Critical Inquiry
Winter 1995
Volume 21, Number 2
Excerpt from "Christopher Caudwell" by E.P. Thompson:
"Caudwell was an anatomist of ideology. He was obsessed with the
characteristic illusions of the bourgeois epoch, with the logic of
these illusions (their epistemological expression and their
epistemological consequences), and with the way in which, possessed by
these illusions, we 'stand in our own light'. Caudwell¼s insights
were not only copious; they were connected by unitary
preoccupations. These preoccupations carry him quite far into
significant questions in cultural anthropology, linguistics,
psychology, philosophy, and also, possibly, in physics and
neurology.

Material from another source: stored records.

(* ===== verification/StorePool.v ===== *)
(** * Concurrent use of a store

    Requests to a store as data, the program that serves each, and the safety
    of every interleaving of any number of them. *)

From S2P Require Import Prelude Errors Hash Text FsObject FsArchive FsManifest Subjects Posix Tasks.
From S2P Require Import Store StoreInvariant StoreSafety.

(** The operations of the public interface of the store. *)
Inductive Request :=
| LoadBuild (key : bytes)
| LoadReuse (key : bytes)
| Publish (build_key : bytes) (reuse_keys : list bytes) (h name run_id : bytes)
| PublishBuildMapping (build_key h run_id : bytes)
| PublishReuseMapping (build_key reuse_key h run_id : bytes)
| ImportBuild (build_key reuse_key : bytes) (inputs : list bytes) (staged : path) (name run_id : bytes)
| ImportExpected (staged : path) (expected : bytes)
| RecordSource (declared name run_id : bytes)
| ImportSource (declared : bytes) (staged : path) (name run_id : bytes).

Inductive Outcome :=
| Loaded (r : result StoreError (option bytes))
| Published (h : bytes) (r : result StoreError unit)
| Built (r : result StoreError bytes)
| Received (expected : bytes) (r : result StoreError unit)
| Recorded (r : result StoreError (option bytes))
| Acquired (r : result StoreError SourceImportOutcome).

Record Task := mkTask { t_owner : Owner; t_request : Request }.

Section Pool.
Context `{Sha256Api} `{JsonApi}.
Context (record_json : ObjectRecord -> result string bytes) (format_timestamp : Z -> result string bytes).
Context (pending_fuel : nat) (root : Store).

Definition serve (process : Z) (q : Request) : prog Outcome :=
  match q with
  | LoadBuild key => bind (load_build_object_hash root key) (fun r => Ret (Loaded r))
  | LoadReuse key => bind (load_reuse_object_hash root key) (fun r => Ret (Loaded r))
  | Publish build_key reuse_keys h name run_id =>
      bind (publish_existing_build record_json format_timestamp process root build_key reuse_keys h name run_id)
        (fun r => Ret (Published h r))
  | PublishBuildMapping build_key h run_id =>
      bind (publish_existing_build_mapping record_json process root build_key h run_id)
        (fun r => Ret (Published h r))
  | PublishReuseMapping build_key reuse_key h run_id =>
      bind (publish_existing_reuse_mapping record_json process root build_key reuse_key h run_id)
        (fun r => Ret (Published h r))
  | ImportBuild build_key reuse_key inputs staged name run_id =>
      bind (import_build record_json format_timestamp process pending_fuel root build_key reuse_key inputs
              staged name run_id) (fun r => Ret (Built r))
  | ImportExpected staged expected =>
      bind (import_object_with_expected_hash process pending_fuel root staged expected)
        (fun r => Ret (Received expected r))
  | RecordSource declared name run_id =>
      bind (record_existing_source_object record_json format_timestamp process root declared name run_id)
        (fun r => Ret (Recorded r))
  | ImportSource declared staged name run_id =>
      bind (import_source_object record_json format_timestamp process pending_fuel root declared staged name run_id)
        (fun r => Ret (Acquired r))
  end.

Definition start (t : Task) : Task * prog Outcome := (t, serve (pid (ow_actor (t_owner t))) (t_request t)).

(** The tree under the name [h] hashes to [h]. *)
Definition intact (t : node) (h : bytes) : Prop :=
  exists n, get t (object_path_unchecked root h) = Some n /\ hashes n h.

(** The mappings that hold, see [StoreInvariant]. *)
Context (vouched : bytes -> bytes -> bytes -> Prop).

(** The mapping a request asks for or makes, if it leads to [h]. *)
Definition request_vouched (q : Request) (h : bytes) : Prop :=
  match q with
  | LoadBuild key | ImportBuild key _ _ _ _ _ => vouched BUILDS_DIR key h
  | LoadReuse key => vouched REUSES_DIR key h
  | _ => True
  end.

(** What an outcome says of the store, when it is returned and ever after. *)
Definition outcome_ok (t : node) (q : Request) (out : Outcome) : Prop :=
  match out with
  | Loaded (Ok (Some h)) | Built (Ok h) => published root t h /\ request_vouched q h
  | Recorded (Ok (Some h)) | Published h (Ok _) | Acquired (Ok (Matched h)) => published root t h
  | Received h (Ok _) | Acquired (Ok (Mismatched h)) => intact t h
  | _ => True
  end.

(** The tree a request consumes. *)
Definition staged_of (q : Request) : option path :=
  match q with
  | ImportBuild _ _ _ s _ _ | ImportExpected s _ | ImportSource _ s _ _ => Some s
  | _ => None
  end.

Definition request_hashes (q : Request) : list bytes :=
  match q with
  | LoadBuild key | LoadReuse key => [key]
  | Publish build_key reuse_keys h _ _ => build_key :: h :: reuse_keys
  | PublishBuildMapping build_key h _ => [build_key; h]
  | PublishReuseMapping build_key reuse_key h _ => [build_key; reuse_key; h]
  | ImportBuild build_key reuse_key _ _ _ _ => [build_key; reuse_key]
  | ImportExpected _ expected => [expected]
  | RecordSource declared _ _ | ImportSource declared _ _ _ => [declared]
  end.

(** A task may start: its hashes are hashes, it owns the tree it consumes, which
    lies outside the store directories, the files of a tree to be published
    as a build are in the store, and the mappings it is to publish hold. *)
Definition task_ready (around : list node) (w : World) (t : Task) : Prop :=
  owner_ok root (t_owner t) /\ Forall wf_hash (request_hashes (t_request t)) /\
  ow_staged (t_owner t) = staged_of (t_request t) /\
  (forall s, staged_of (t_request t) = Some s ->
     real_dir (tree w) (removelast s) /\ forall n, get (tree w) s = Some n -> n ∈ around) /\
  match t_request t with
  | ImportBuild build_key reuse_key _ s _ _ => forall n, get (tree w) s = Some n ->
      node_complete root (tree w) n /\
      forall h, hashes n h -> vouched BUILDS_DIR build_key h /\ vouched REUSES_DIR reuse_key h
  | Publish build_key reuse_keys h _ _ =>
      vouched BUILDS_DIR build_key h /\ Forall (fun key => vouched REUSES_DIR key h) reuse_keys
  | PublishBuildMapping build_key h _ => vouched BUILDS_DIR build_key h
  | PublishReuseMapping build_key reuse_key h _ => vouched BUILDS_DIR build_key h /\ vouched REUSES_DIR reuse_key h
  | RecordSource declared _ _ | ImportSource declared _ _ _ => vouched BUILDS_DIR declared declared
  | _ => True
  end.

(** No two tasks are the same or share a staged tree. *)
Definition tasks_distinct (ts : list Task) : Prop :=
  forall i j t u, ts !! i = Some t -> ts !! j = Some u -> i <> j ->
  task (ow_actor (t_owner t)) <> task (ow_actor (t_owner u)) /\
  forall s s', ow_staged (t_owner t) = Some s -> ow_staged (t_owner u) = Some s' -> apart s s'.

Section Proofs.
Context (root_names : Forall valid_name root) (around : list node) (identify : hashes_identify around).
Context (timestamp_text : forall t s, format_timestamp t = Ok s -> 47%Z ∉ s).

Local Abbreviation inv := (store_inv root around vouched).
Local Abbreviation relies := (fun t => rely root (t_owner t)).
Local Abbreviation guars := (fun t => guar root (t_owner t)).
Local Abbreviation whose := (fun t => ow_actor (t_owner t)).

Lemma self_known n : n ∈ around -> known around n.
Proof. intros Hn. exists n. split; [done|]. by destruct n. Qed.

Lemma ready_rely w w' t : task_ready around w t -> rely root (t_owner t) w w' -> task_ready around w' t.
Proof.
  intros (Ho & Hh & Hs & Hst & Hb) Hr. pose proof Hr as (Hk & Hst' & _). split_and!; try done.
  - intros s E. destruct (Hst s E) as [Hd Hn]. rewrite <- Hs in E. destruct (Hst' s E) as [Eg Hd'].
    split; [by apply Hd'|]. intros n. rewrite Eg. apply Hn.
  - destruct (t_request t); try done. cbn [staged_of] in Hs. destruct (Hst' _ Hs) as [Eg _].
    intros n. rewrite Eg. intros Hn. destruct (Hb n Hn) as [Hc Hv]. split; [|done].
    eapply keeps_node_complete; [exact Hk| |exact Hc]. by destruct n.
Qed.

Lemma ready_staging w t s :
  task_ready around w t -> staged_of (t_request t) = Some s -> staging around (t_owner t) w s.
Proof.
  intros (Ho & Hh & Hs & Hst & _) E. destruct (Hst s E) as [Hd Hn]. split_and!; [congruence|done|].
  intros n Hn'. by apply self_known, Hn.
Qed.

Lemma stored_intact w h n : inv w -> hashes n h -> stored root w h n -> intact (tree w) h.
Proof.
  intros Hi Hh (n' & Hn' & _). exists n'. split; [done|].
  apply (si_objects _ _ _ _ Hi); [by eapply hashes_wf_hash|done].
Qed.

(** One task. *)
Lemma serve_safe t w :
  inv w -> task_ready around w t ->
  wp whose inv relies guars t (serve (pid (ow_actor (t_owner t))) (t_request t))
    (fun out w' => outcome_ok (tree w') (t_request t) out) w.
Proof.
  intros Hi Hr. pose proof Hr as (Ho & Hh & _ & _ & Hb).
  assert (Hgo : forall A (m : prog A) (f : A -> Outcome) (P : A -> World -> Prop),
    Tasks.wp ow_actor inv (rely root) (guar root) (t_owner t) m P w ->
    (forall a w', inv w' -> P a w' -> outcome_ok (tree w') (t_request t) (f a)) ->
    wp whose inv relies guars t (bind m (fun r => Ret (f r))) (fun out w' => outcome_ok (tree w') (t_request t) out) w).
  { intros A m f P Hm HP. apply wp_seq; [done|]. cbv beta.
    eapply wp_weaken; [|done|exact (wp_reindex t_owner _ _ _ _ t m P w Hm)]. intros a w' Hi' Ha _. apply wp_ret. by apply HP. }
  destruct (t_request t) as [key|key|bk rks h nm run|bk h run|bk rk h run|bk rk ins s nm run|s ex|d nm run|d s nm run] eqn:Eq;
    cbn [serve request_hashes] in *; repeat (apply Forall_cons in Hh as [? Hh]).
  - eapply (Hgo _ _ Loaded (fun r w' => forall h, r = Ok (Some h) -> wf_hash h /\ published root (tree w') h /\ vouched BUILDS_DIR key h)).
    + by apply load_build_safe.
    + intros [[h|]|] w' _ Hp; cbn; [by apply Hp|done|done].
  - eapply (Hgo _ _ Loaded (fun r w' => forall h, r = Ok (Some h) -> wf_hash h /\ published root (tree w') h /\ vouched REUSES_DIR key h)).
    + by apply load_reuse_safe.
    + intros [[h|]|] w' _ Hp; cbn; [by apply Hp|done|done].
  - eapply (Hgo _ _ (Published h)); [by destruct Hb; apply (publish_existing_build_safe root root_names around identify)|].
    intros [u|] w' _ Hp; cbn; auto.
  - eapply (Hgo _ _ (Published h)); [by apply (publish_existing_build_mapping_safe root root_names around identify) with (format_timestamp := format_timestamp)|].
    intros [u|] w' _ Hp; cbn; auto.
  - eapply (Hgo _ _ (Published h)); [by destruct Hb; apply (publish_existing_reuse_mapping_safe root root_names around identify) with (format_timestamp := format_timestamp)|].
    intros [u|] w' _ Hp; cbn; auto.
  - eapply (Hgo _ _ Built).
    + apply (import_build_safe root root_names around identify); try done.
      * apply ready_staging; [done|by rewrite Eq].
      * intros n Hn. by apply (Hb n Hn).
      * intros n h' Hn Hh'. by apply (Hb n Hn).
    + intros [h|] w' _ Hp; cbn; [by apply Hp|done].
  - eapply (Hgo _ _ (Received ex) (fun r w' => r = Ok tt -> intact (tree w') ex)).
    + apply (import_expected_safe root root_names around identify) with (format_timestamp := format_timestamp);
        try done.
      * apply ready_staging; [done|by rewrite Eq].
      * intros x w' Hi' Hx E. destruct (Hx E) as (n & _ & Hn & Hs). by eapply stored_intact.
    + intros [[]|] w' _ Hp; cbn; auto.
  - eapply (Hgo _ _ Recorded); [by apply (record_existing_source_safe root root_names around identify)|].
    intros [[h|]|] w' _ Hp; cbn; try done. by apply Hp.
  - eapply (Hgo _ _ Acquired).
    + apply (import_source_safe root root_names around identify); try done. apply ready_staging; [done|by rewrite Eq].
    + intros [[h|h]|] w' _; cbn; tauto.
Qed.

Lemma tasks_compatible ts w :
  Forall (task_ready around w) ts -> tasks_distinct ts -> compatible inv relies guars ts.
Proof.
  intros Hr Hd i j t u Hi Hj Hij w1 w2 _ Hg. rewrite Forall_lookup in Hr.
  destruct (Hd i j t u Hi Hj Hij) as [Ht Hs]. eapply guar_rely; [by apply (Hr j)|exact Ht| |exact Hg].
  intros s s0 Hu Ht0. by apply (Hs s0 s).
Qed.
End Proofs.
End Pool.

(** C2. Any number of store operations may run at once, in any interleaving of
    their file system calls, with any calls failing and any task stopping at
    any point: the store stays well formed throughout. Every build, reuse and
    object reference that parses leads to a complete object with a record,
    every object has the content its name says, every build and reuse reference
    is a mapping that holds, and what an operation reports (a loaded hash, a
    published build, an import) is true when it returns and stays true. The
    mappings that hold are any relation [vouched] that the references at the
    start and the publication requests obey. *)
Theorem publication_safe `{Sha256Api} `{JsonApi} record_json format_timestamp pending_fuel root around vouched
  tasks w ts' w' :
  Forall valid_name root -> hashes_identify around ->
  (forall t s, format_timestamp t = Ok s -> 47%Z ∉ s) ->
  store_inv root around vouched w -> Forall (task_ready root vouched around w) tasks -> tasks_distinct tasks ->
  rtc (pool_step (fun t => ow_actor (t_owner t)))
    (map (start record_json format_timestamp pending_fuel root) tasks, w) (ts', w') ->
  store_inv root around vouched w' /\
  forall t out, (t, Ret out) ∈ ts' -> outcome_ok root vouched (tree w') (t_request t) out.
Proof.
  intros Hn Hid Hts Hi Hr Hd Hsteps.
  eapply (pool_safe _ (store_inv root around vouched) (fun t => rely root (t_owner t)) (fun t => guar root (t_owner t)))
    with (Q := fun t out w => outcome_ok root vouched (tree w) (t_request t) out); [| | |exact Hi| |exact Hsteps].
  - intros t w0 Hw0. by eapply rely_refl.
  - intros t w1 w2 w3. apply rely_trans.
  - rewrite map_map. cbn. rewrite map_id. by eapply tasks_compatible.
  - apply Forall_forall. intros p (t & -> & Ht)%list_elem_of_fmap w1 Hrel Hi1. rewrite Forall_forall in Hr.
    unfold start in *. cbn [fst snd] in *. assert (Hr1 : task_ready root vouched around w1 t).
    { eapply ready_rely; [by apply Hr|exact Hrel]. }
    exact (serve_safe record_json format_timestamp pending_fuel root vouched Hn around Hid Hts t w1 Hi1 Hr1).
Qed.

Insofar as certain of these same ideological illusions had
penetrated deeply into orthodox Marxism also, so that what went by the
name of Marxism was standing in its own light, Caudwell was
potentially a heretic within the orthodox Marxist tradition. He may or
may not have known this ; we should at least note that his dismissal
of conventional Marxist reflection theory was blunt, even brutal, and
suggests a conscious polemic. His heretic potential was, anyway,
sensed subsequently by the orthodox and by fellow heretics alike; this
alone can explain the sudden blossoming, at the zenith of ideological
Stalinism, of the 'Caudwell Controversy', like a crimson cactus flower
in the sand hills of the Modern Quarterly. For that argument
was, at root, a displaced and ill-conducted argument between dogmatic
and creative Marxism, for which the structures of the Communist Party
offered no other outlet. And, finally, it will be argued,
Caudwell's heresy, or his creative impulse, is not exhausted
yet..."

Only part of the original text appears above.